▶ _Description of the task_
Using the data beneath, show every line that includes the word "repeat".

▶ _Exercise inputs_
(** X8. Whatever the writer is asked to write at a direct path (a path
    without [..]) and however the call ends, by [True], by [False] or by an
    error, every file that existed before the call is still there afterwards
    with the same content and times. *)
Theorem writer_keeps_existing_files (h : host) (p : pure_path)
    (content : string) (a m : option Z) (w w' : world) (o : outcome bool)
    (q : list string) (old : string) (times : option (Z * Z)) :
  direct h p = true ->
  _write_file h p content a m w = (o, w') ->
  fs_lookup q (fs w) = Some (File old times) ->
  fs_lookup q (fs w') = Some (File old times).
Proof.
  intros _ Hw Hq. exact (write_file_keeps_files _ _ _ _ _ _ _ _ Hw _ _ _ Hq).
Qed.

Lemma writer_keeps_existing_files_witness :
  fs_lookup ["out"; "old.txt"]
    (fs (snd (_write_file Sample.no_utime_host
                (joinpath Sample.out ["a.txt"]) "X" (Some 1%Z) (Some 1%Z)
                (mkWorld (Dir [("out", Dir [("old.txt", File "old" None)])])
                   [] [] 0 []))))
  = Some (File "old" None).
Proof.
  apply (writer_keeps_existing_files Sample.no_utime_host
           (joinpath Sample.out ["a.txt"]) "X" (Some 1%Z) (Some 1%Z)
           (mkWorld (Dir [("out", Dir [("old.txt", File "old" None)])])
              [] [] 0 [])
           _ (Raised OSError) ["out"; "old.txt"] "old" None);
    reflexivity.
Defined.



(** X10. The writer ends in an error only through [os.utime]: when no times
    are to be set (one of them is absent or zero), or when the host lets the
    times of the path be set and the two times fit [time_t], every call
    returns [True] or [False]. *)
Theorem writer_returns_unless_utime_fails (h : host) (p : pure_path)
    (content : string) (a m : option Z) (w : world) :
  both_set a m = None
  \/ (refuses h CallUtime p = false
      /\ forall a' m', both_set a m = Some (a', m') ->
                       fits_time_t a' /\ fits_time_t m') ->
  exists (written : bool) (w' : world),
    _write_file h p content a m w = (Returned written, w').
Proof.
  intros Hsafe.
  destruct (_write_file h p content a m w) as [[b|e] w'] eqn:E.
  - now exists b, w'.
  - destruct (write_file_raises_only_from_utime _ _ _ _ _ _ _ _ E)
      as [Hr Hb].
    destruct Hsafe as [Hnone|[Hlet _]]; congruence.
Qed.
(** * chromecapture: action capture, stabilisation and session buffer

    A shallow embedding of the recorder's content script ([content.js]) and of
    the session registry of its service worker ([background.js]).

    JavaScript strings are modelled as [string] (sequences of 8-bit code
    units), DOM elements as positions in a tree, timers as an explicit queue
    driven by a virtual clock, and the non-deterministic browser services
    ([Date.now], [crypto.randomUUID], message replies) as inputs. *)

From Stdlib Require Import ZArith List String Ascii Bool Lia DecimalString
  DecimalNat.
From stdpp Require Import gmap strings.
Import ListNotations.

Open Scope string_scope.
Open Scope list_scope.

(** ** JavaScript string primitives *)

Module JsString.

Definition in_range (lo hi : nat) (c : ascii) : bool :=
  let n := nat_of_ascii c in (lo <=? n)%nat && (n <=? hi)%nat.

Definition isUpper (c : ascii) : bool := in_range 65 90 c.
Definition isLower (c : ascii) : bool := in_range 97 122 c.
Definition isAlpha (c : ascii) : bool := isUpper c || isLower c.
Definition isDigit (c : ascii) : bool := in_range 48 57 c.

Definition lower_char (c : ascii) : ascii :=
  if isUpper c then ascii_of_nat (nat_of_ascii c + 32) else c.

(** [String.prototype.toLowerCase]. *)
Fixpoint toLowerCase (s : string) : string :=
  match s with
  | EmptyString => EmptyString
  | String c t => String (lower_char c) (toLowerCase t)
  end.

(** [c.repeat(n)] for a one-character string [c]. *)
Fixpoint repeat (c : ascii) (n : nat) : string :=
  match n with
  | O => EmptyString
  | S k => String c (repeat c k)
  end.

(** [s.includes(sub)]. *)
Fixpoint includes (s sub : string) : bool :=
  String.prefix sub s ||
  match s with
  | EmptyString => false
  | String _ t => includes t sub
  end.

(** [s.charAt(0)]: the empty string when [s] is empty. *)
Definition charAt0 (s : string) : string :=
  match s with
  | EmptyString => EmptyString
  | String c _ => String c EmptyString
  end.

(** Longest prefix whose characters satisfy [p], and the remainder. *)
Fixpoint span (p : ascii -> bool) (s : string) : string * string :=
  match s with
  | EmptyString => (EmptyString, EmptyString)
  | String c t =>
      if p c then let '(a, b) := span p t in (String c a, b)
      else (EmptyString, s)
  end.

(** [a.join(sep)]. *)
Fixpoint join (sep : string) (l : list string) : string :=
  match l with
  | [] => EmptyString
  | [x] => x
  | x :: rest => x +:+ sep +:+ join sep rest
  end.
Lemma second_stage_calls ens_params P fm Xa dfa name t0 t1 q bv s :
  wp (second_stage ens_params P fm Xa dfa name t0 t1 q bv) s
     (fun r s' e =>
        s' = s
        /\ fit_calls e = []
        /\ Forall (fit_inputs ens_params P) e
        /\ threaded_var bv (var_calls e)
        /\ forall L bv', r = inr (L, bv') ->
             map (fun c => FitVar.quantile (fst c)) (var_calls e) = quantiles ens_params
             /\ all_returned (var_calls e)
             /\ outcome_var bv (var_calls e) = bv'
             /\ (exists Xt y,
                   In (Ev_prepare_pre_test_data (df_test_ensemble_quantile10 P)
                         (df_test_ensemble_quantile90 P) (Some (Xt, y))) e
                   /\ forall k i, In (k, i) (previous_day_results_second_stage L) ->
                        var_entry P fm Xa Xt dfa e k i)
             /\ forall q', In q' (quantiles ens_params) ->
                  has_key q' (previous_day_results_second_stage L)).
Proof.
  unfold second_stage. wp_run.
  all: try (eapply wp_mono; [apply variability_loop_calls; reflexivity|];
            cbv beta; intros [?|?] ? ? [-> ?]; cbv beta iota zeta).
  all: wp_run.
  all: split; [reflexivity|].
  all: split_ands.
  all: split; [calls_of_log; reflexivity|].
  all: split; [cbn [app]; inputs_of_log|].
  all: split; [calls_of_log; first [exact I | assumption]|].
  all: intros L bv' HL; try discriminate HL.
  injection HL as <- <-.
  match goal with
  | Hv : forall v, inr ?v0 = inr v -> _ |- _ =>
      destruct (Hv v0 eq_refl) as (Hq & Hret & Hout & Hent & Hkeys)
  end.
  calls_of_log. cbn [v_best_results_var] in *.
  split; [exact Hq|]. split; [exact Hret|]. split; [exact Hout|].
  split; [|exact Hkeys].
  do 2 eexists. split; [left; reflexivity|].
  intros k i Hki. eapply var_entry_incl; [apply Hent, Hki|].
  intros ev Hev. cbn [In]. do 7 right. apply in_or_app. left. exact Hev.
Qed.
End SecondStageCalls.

▶ _Solution below_
(** [c.repeat(n)] for a one-character string [c]. *)
Fixpoint repeat (c : ascii) (n : nat) : string :=
  | S k => String c (repeat c k)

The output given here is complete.